The Nose Knows
It’s bad enough that our kids are hooked on video games and computers, now a dog food company is trying to get our four-legged companions hooked on TV commercials!
Ads Use Inaudible Sounds To Humans
Nestle Purina dog food advertising has created a commercial with sounds that only dogs can hear. Inaudible to humans, the commercial contains high-frequency noises as well as squeaks (like rubber ducks) and pings (like food bowls) to make dogs sit up and take notice. They cleverly figured that if the dogs’ “human companions” see their pet(s) get all excited over that specific commercial every time it airs, it’ll make them buy that dog food.
According to Nestle Purina’s Anna Rabanus, they wanted to create a TV commercial that our four-legged friends could enjoy and listen to, but that also attracted the attention of the owner to their product.
Sniff Campaign Popular
And this isn’t the first time that Nestle Purina’s targeted pampered pooches. They created a ‘Stop-sniffing’ campaign where special posters were put on advertising boards near areas that dogs frequent. The posters were heavily laced with the scent of dog food, attracting the attention of pets while they were out walking their owners.

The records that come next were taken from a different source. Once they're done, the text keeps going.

(* ===== verification/WebResponseSent.v ===== *)
(** * What a response sends

    The bytes that a response of [WebResponse] puts on the wire, whatever the stream does in between:
    those of the blocks that have been queued, in their order, and all of them when the connection
    can be used again. *)

From S2P Require Import Prelude WebFilter Http WebResponse.
#[local] Open Scope Z_scope.

Section Sent.
Context {F : Type} {filter_of : WebFilter F}.
Notation CockpitWebResponse := (CockpitWebResponse (F := F)).
Notation event := (event (F := F)).
Implicit Types (r : CockpitWebResponse) (e : event).
#[local] Arguments total : simpl never.

(** ** What is sent *)

Definition stream (r : CockpitWebResponse) : list Z :=
  sent r ++ drop (Z.to_nat (partial_offset r)) (concat (queue r)).

Lemma partial_le held r : response_inv held r → (Z.to_nat (partial_offset r) ≤ length (concat (queue r)))%nat.
Proof.
  intros I. pose proof (ri_partial _ _ I) as H1. destruct (queue r) as [|b q]; cbn [partial_ok concat] in *; [lia|].
  rewrite length_app. destruct H1 as (? & P2 & P3). unfold zlen in *.
  destruct (decide (Z.of_nat (length b) = 0)); [specialize (P2 ltac:(done))|specialize (P3 ltac:(done))]; lia.
Qed.


(** What has been queued is the end of what has been sent and will be. *)
Definition whole (held : bool) (r : CockpitWebResponse) : Prop :=
  response_inv held r ∧ ∃ before, sent r = before ++ take (Z.to_nat (partial_offset r)) (concat (queue r)).
(* ===== verification/Auth.v ===== *)
(** * Authentication: [src/ws/cockpitauth.c]

    The sessions of the web service: starting session processes for requests to log in,
    conversations with them, cookies, timeouts, and the life time of every session.

    Sessions live in the [heap] of the state and are counted references; reading or writing
    one that has been freed is a [Fault].  The state also holds what GLib keeps: the
    pending and finished tasks, the handlers connected to signals ([hooks]), the timeouts
    of the main loop ([sources]), and the services that sessions drive.  The service of a
    session has the number of the session, and so have its transport and the process.

    A [GTask] that has a result calls back either before [g_task_return] comes back or
    later from the main loop; [now] says which, and a callback that is still due is a step
    of its own ([TaskCallback]).  Likewise [closes_now] says whether closing a transport
    emits its [closed] signal at once.  Section variables stand for the keyed hash of
    nonces, base64 of GLib and its other helpers; configuration is the class [Config]. *)

From S2P Require Import Prelude Json Conf Http WebServer Creds Authorize.
#[local] Open Scope Z_scope.

(** ** Data *)

Inductive error_code := AUTHENTICATION_FAILED | PERMISSION_DENIED | FAILED | SHELL_ERROR.

Record GError := mkError { code : error_code; message : list Z }.

Record CockpitSession := mkSession {
  refs : Z;
  session_name : list Z;
  cookie : option (list Z);
  service : bool;
  initialized : bool;
  timeout_tag : option nat;
  control_sig : bool;
  close_sig : bool;
  client_timeout : Z;
  authorize_timeout : Z;
  login_task : option nat;
  authorization : option (list Z);
  authorize : option object;
  init_failure : option object;
  conversation : option (list Z)
}.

More About Pet Food Advertising Gimmicks
Pet food companies often use various advertising gimmicks to market their products. Some common strategies include:
Companies may employ celebrities or influencers to promote their pet food products. Seeing a beloved figure or pet influencer vouch for a specific brand can sway consumer opinions.
Emphasizing Natural or Organic Ingredients:
Highlighting “natural” or “organic” ingredients appeals to pet owners seeking healthier options for their pets, even if the actual benefits might be subjective or unverified.

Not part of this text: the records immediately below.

(* ===== verification/AuthSafety.v ===== *)
(** * Sessions are used while they live

    Every session is freed exactly when the last reference to it goes, and nothing that is
    left over (a table, a task, a timeout, a signal handler) can reach a session that has
    been freed.  The invariant has a part for each thing that holds on to sessions; the
    parts speak about the state through the fields they depend on, so that an operation
    re-establishes only the parts it touches.  Operations are verified with weakest
    preconditions that exclude [Fault]. *)

From S2P Require Import Prelude Json Conf Http WebServer Creds Authorize Auth.
#[local] Open Scope Z_scope.

(** ** Weakest preconditions *)

Definition wp {A} (m : auth A) (Q : A → state → Prop) (st : state) : Prop :=
  match m st with (Ok a, st') => Q a st' | _ => False end.

Lemma wp_ret {A} (a : A) Q st : Q a st → wp (mret a) Q st.
Proof. done. Qed.

Lemma wp_bind {A B} (m : auth A) (k : A → auth B) Q st :
  wp m (λ a, wp (k a) Q) st → wp (m ≫= k) Q st.
Proof.
  unfold wp, mbind, auth_bind, prog_bind. destruct (m st) as [[a|e|] st']; done.
Qed.

Lemma wp_mono {A} (m : auth A) (Q R : A → state → Prop) st :
  wp m Q st → (∀ a st', Q a st' → R a st') → wp m R st.
Proof. unfold wp. destruct (m st) as [[a|e|] st']; auto. Qed.

Lemma wp_get {A} (f : state → A) Q st : Q (f st) st → wp (get f) Q st.
Proof. done. Qed.

Lemma wp_modify f Q st : Q tt (f st) → wp (modify f) Q st.
Proof. done. Qed.

Lemma wp_when b m Q st : (b = true → wp m Q st) → (b = false → Q tt st) → wp (when b m) Q st.
Proof. destruct b; cbn; auto. Qed.

Lemma wp_get_session s sess Q st : heap st !! s = Some sess → Q sess st → wp (get_session s) Q st.
Proof. unfold wp, get_session. by intros ->. Qed.

Lemma wp_upd_session s f sess Q st :
  heap st !! s = Some sess → Q tt (set_heap (<[s := f sess]> (heap st)) st) →
  wp (upd_session s f) Q st.
Proof. unfold wp, upd_session. by intros ->. Qed.

(** A computation that faults does not satisfy anything, and one that satisfies something
    does not fault. *)
Lemma wp_safe {A} (m : auth A) Q st : wp m Q st → safe (m st).1.
Proof. unfold wp. by destruct (m st) as [[a|e|] st']. Qed.

(** ** Counting references *)

Section Count.
Context {K A} `{Countable K} (P : A → Prop) `{!∀ a, Decision (P a)}.

Definition count (m : gmap K A) : nat := size (filter (λ kv, P kv.2) m).

Definition one (a : A) : nat := if decide (P a) then 1 else 0.

Lemma count_empty : count ∅ = 0%nat.
Proof. unfold count. by rewrite map_filter_empty, map_size_empty. Qed.

Lemma count_insert (m : gmap K A) k a :
  m !! k = None → count (<[k := a]> m) = (one a + count m)%nat.
Proof.
  intros Hk. unfold count, one. destruct (decide (P a)) as [HP|HP].
  - rewrite map_filter_insert_True by done.
    rewrite map_size_insert_None; [done|]. apply map_lookup_filter_None. by left.
  - rewrite map_filter_insert_False by done. by rewrite delete_id.
Qed.

Lemma count_delete (m : gmap K A) k a :
  m !! k = Some a → count m = (one a + count (delete k m))%nat.
Proof. intros Hk. by rewrite <- (count_insert (delete k m) k a), insert_delete_id by by simplify_map_eq. Qed.

Lemma count_delete_None (m : gmap K A) k : m !! k = None → count (delete k m) = count m.
Proof. intros Hk. by rewrite delete_id. Qed.

Lemma count_update (m : gmap K A) k a b :
  m !! k = Some a → (one b + count m = one a + count (<[k := b]> m))%nat.
Proof.
  intros Hk. rewrite <- insert_delete_eq, count_insert by by simplify_map_eq.
  rewrite (count_delete m k a) by done. lia.
Qed.

Lemma count_pos (m : gmap K A) k a : m !! k = Some a → P a → (1 ≤ count m)%nat.
Proof. intros Hk HP. rewrite (count_delete m k a) by done. unfold one. rewrite decide_True by done. lia. Qed.
End Count.

Definition points {K} `{Countable K} (s : nat) (m : gmap K nat) : nat := count (λ v, v = s) m.
Definition holds (s : nat) (m : gmap nat GTask) : nat := count (λ k, task_data k = Some s) m.
Definition occ (s : nat) (e : list nat) : nat := length (filter (λ x, x = s) e).

(** ** The invariant *)

(** The fields of a session that the tables and tasks depend on. *)
Record view := mkView {
  v_cookie : option (list Z);
  v_conv : option (list Z);
  v_login : option nat;
  v_init : bool;
  v_name : list Z
}.

Definition view_of (x : CockpitSession) : view :=
  mkView (cookie x) (conversation x) (login_task x) (initialized x) (session_name x).

Record hookview := mkHookview { h_service : bool; h_control : bool; h_close : bool; h_init : bool }.

Definition hooks_of (x : CockpitSession) : hookview :=
  mkHookview (service x) (control_sig x) (close_sig x) (initialized x).

Definition total (S C : gmap (list Z) nat) (T : gmap nat GTask) (e : list nat) (s : nat) : nat :=
  points s S + points s C + holds s T + occ s e.

(** References are counted; [e] are those of the calls that are running. *)
Definition counted (S C : gmap (list Z) nat) (T : gmap nat GTask) (R : gmap nat Z) (e : list nat) : Prop :=
  ∀ s, match R !! s with
       | Some r => r = Z.of_nat (total S C T e s) ∧ 0 < r
       | None => total S C T e s = 0%nat
       end.

(** Tables and tasks agree with the sessions.  [xc] and [xd] are keys that are about to be
    taken out of their tables. *)
Record linked (S C : gmap (list Z) nat) (T : gmap nat GTask) (V : gmap nat view) (D : gmap nat bool)
    (xc xd : option (list Z)) : Prop := {
  l_cookie k s : S !! k = Some s → xc = Some k ∨ ∃ v, V !! s = Some v ∧ v_cookie v = Some k;
  l_cookie_entry s v k : V !! s = Some v → v_cookie v = Some k → S !! k = Some s;
  l_conv k s : C !! k = Some s → xd = Some k ∨ ∃ v, V !! s = Some v ∧ v_conv v = Some k;
  l_conv_entry s v k : V !! s = Some v → v_conv v = Some k → C !! k = Some s;
  l_init s v k : V !! s = Some v → v_cookie v = Some k →
    k = LOCAL_SESSION ∨
    v_init v = true ∧ v_name v ≠ LOCAL_SESSION ∧ prefixb (bs "v=2;k=") k = true;
  l_login s v t : V !! s = Some v → v_login v = Some t →
    ∃ k, T !! t = Some k ∧ task_result k = None ∧
         if task_login k then task_data k = Some s
         else task_data k = None ∧ v_cookie v = Some LOCAL_SESSION;
  l_data t k s v : T !! t = Some k → task_data k = Some s → V !! s = Some v →
    task_login k = true ∧ v_cookie v ≠ Some LOCAL_SESSION ∧ v_name v ≠ LOCAL_SESSION ∧
    match task_result k with
    | None => v_login v = Some t
    | Some _ => v_login v = None ∧ v_conv v = None
    end;
  l_unique t t' k k' s : T !! t = Some k → T !! t' = Some k' →
    task_data k = Some s → task_data k' = Some s → t = t';
  l_nodata t k : T !! t = Some k → task_data k = None → task_login k = true → task_result k ≠ Some None;
  l_conv_login s v k : V !! s = Some v → v_conv v = Some k →
    v_login v = None ∧ v_cookie v ≠ Some LOCAL_SESSION ∧ v_name v ≠ LOCAL_SESSION;
  l_handed s v : D !! s = Some true → V !! s = Some v → v_init v = false →
    v_conv v = None ∧ ∀ t k, T !! t = Some k → task_data k ≠ Some s
}.

(** Handlers are connected for sessions that live, and the end of the transport is seen by
    every session that has not been initialized. *)
Record connected (hs : gset (nat * hook)) (V : gmap nat hookview) : Prop := {
  c_hook s h : (s, h) ∈ hs → ∃ v, V !! s = Some v ∧
    match h with Control => h_control v | Closed => h_close v | _ => h_service v end = true;
  c_uninit s v : V !! s = Some v → h_init v = false → (s, Closed) ∈ hs
}.

(** Timeouts are those of sessions that live. *)
Definition timed (srcs : gmap nat (Z * source)) (n : nat) (V : gmap nat (option nat)) : Prop :=
  ∀ tag sec src, srcs !! tag = Some (sec, src) → (tag < n)%nat ∧
    match src with
    | AuthorizeTimeout s | SessionTimeout s => V !! s = Some (Some tag)
    | ProcessTimeout => True
    end.

(** Nobody waits for a session that has not been initialized and may time out when idle. *)
Definition quiet (T : gmap nat GTask) (v : view) : Prop :=
  v_conv v = None ∧ ∀ t k, v_login v = Some t → T !! t = Some k → task_login k = false.

Definition idles (srcs : gmap nat (Z * source)) (T : gmap nat GTask) (V : gmap nat view) : Prop :=
  ∀ tag sec s v, srcs !! tag = Some (sec, SessionTimeout s) → V !! s = Some v → v_init v = false →
    quiet T v.

Definition fresh_from {A B C} (n : nat) (V : gmap nat A) (T : gmap nat B) (D : gmap nat C) : Prop :=
  ∀ i, (n ≤ i)%nat → V !! i = None ∧ T !! i = None ∧ D !! i = None.

Record inv (e : list nat) (xc xd : option (list Z)) (st : state) : Prop := {
  i_counted : counted (sessions st) (conversations st) (tasks st) (refs <$> heap st) e;
  i_linked : linked (sessions st) (conversations st) (tasks st) (view_of <$> heap st)
               (handed_out <$> services st) xc xd;
  i_connected : connected (hooks st) (hooks_of <$> heap st);
  i_timed : timed (sources st) (next st) (timeout_tag <$> heap st);
  i_idles : idles (sources st) (tasks st) (view_of <$> heap st);
  i_fresh : fresh_from (next st) (heap st) (tasks st) (services st)
}.

(** *** Changes that touch nothing of it *)

Lemma fmap_upd {B} (h : gmap nat CockpitSession) (p : CockpitSession → B) s x y :
  h !! s = Some x → p y = p x → p <$> <[s := y]> h = p <$> h.
Proof. intros Hs Hp. rewrite fmap_insert, Hp. apply insert_id. by rewrite lookup_fmap, Hs. Qed.

Lemma inv_same e xc xd st st' :
  inv e xc xd st →
  sessions st' = sessions st → conversations st' = conversations st → tasks st' = tasks st →
  heap st' = heap st → services st' = services st → hooks st' = hooks st →
  sources st' = sources st → next st' = next st →
  inv e xc xd st'.
Proof. intros [] HS HC HT HH HD Hh Hs Hn. by constructor; rewrite ?HS, ?HC, ?HT, ?HH, ?HD, ?Hh, ?Hs, ?Hn. Qed.

Lemma fresh_upd {B C D} n (V : gmap nat B) (T : gmap nat C) (Dd : gmap nat D) s x y :
  V !! s = Some x → fresh_from n V T Dd → fresh_from n (<[s := y]> V) T Dd.
Proof.
  intros Hs Hf i Hi. destruct (Hf i Hi) as (H1 & H2 & H3). split_and!; try done.
  rewrite lookup_insert_ne; [done|]. congruence.
Qed.

Lemma inv_upd_inert e xc xd st s x y :
  heap st !! s = Some x → inv e xc xd st →
  refs y = refs x → view_of y = view_of x → hooks_of y = hooks_of x → timeout_tag y = timeout_tag x →
  inv e xc xd (set_heap (<[s := y]> (heap st)) st).
Proof.
  intros Hs [H1 H2 H3 H4 H5 H6] Er Ev Eh Et. constructor; cbn.
  - by rewrite (fmap_upd _ refs _ x).
  - by rewrite (fmap_upd _ view_of _ x).
  - by rewrite (fmap_upd _ hooks_of _ x).
  - by rewrite (fmap_upd _ timeout_tag _ x).
  - by rewrite (fmap_upd _ view_of _ x).
  - by apply (fresh_upd _ _ _ _ _ x).
Qed.

Lemma inv_upd_service e xc xd st s f :
  (∀ w, handed_out (f w) = handed_out w) → inv e xc xd st →
  inv e xc xd (set_services (alter f s (services st)) st).
Proof.
  intros Hf [H1 H2 H3 H4 H5 H6]. constructor; cbn; try done.
  - assert (E : handed_out <$> alter f s (services st) = handed_out <$> services st); [|by rewrite E].
    apply map_eq. intros i. rewrite !lookup_fmap. destruct (decide (i = s)) as [->|Hi].
    + rewrite lookup_alter_eq. destruct (services st !! s); cbn; [by rewrite Hf|done].
    + by rewrite lookup_alter_ne.
  - intros i Hi. destruct (H6 i Hi) as (Ha & Hb & Hc). split_and!; try done.
    destruct (decide (i = s)) as [->|Hn]; [by rewrite lookup_alter_eq, Hc|by rewrite lookup_alter_ne].
Qed.

(** *** What is referred to lives *)

Lemma counted_alive S C T R e s : counted S C T R e → (0 < total S C T e s)%nat → is_Some (R !! s).
Proof. intros H Ht. specialize (H s). destruct (R !! s); [done|lia]. Qed.

Section Alive.
Context {e : list nat} {xc xd : option (list Z)} {st : state} (Hinv : inv e xc xd st).

Lemma alive_total s :
  (0 < total (sessions st) (conversations st) (tasks st) e s)%nat → is_Some (heap st !! s).
Proof.
  intros H. destruct (counted_alive _ _ _ _ _ _ (i_counted _ _ _ _ Hinv) H) as [r Hr].
  rewrite lookup_fmap in Hr. by destruct (heap st !! s).
Qed.

Lemma alive_session k s : sessions st !! k = Some s → is_Some (heap st !! s).
Proof.
  intros H. apply alive_total. unfold total.
  pose proof (count_pos (λ v, v = s) (sessions st) k s H eq_refl). unfold points. lia.
Qed.

Lemma alive_conversation k s : conversations st !! k = Some s → is_Some (heap st !! s).
Proof.
  intros H. apply alive_total. unfold total.
  pose proof (count_pos (λ v, v = s) (conversations st) k s H eq_refl). unfold points. lia.
Qed.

Specialized Formulas for Different Breeds or Ages:
Tailoring products for specific breeds, ages, or health conditions creates a perception of customization and care for pets’ individual needs, though sometimes the differences are subtle.
Using scientific jargon or claims of vet approval to create an impression of authority and reliability. This might involve terms like “clinically proven” or “veterinarian recommended.”
Visuals and Packaging:
Appealing packaging, with images of fresh ingredients, happy pets, or veterinary endorsements can influence purchasing decisions.
Free Samples and Trials:
Offering free samples or trials allows pet owners to test the product without commitment, aiming to hook them through their pets’ preferences.
Emotional advertising, showcasing heartwarming stories or emphasizing the impact on pets’ health and happiness can be a powerful tool to create a bond with consumers.
Social Media and Online Reviews:
Encouraging positive reviews and leveraging social media platforms for user-generated content and testimonials can significantly influence potential customers.
Remember, while these tactics are used to attract consumers, the actual nutritional value and benefits of the pet food should be assessed through ingredient analysis, guaranteed analysis and, if available, through consulting with veterinarians. It’s essential to look beyond the marketing gimmicks and evaluate the actual nutritional content and quality of the pet food for the well-being of your pet.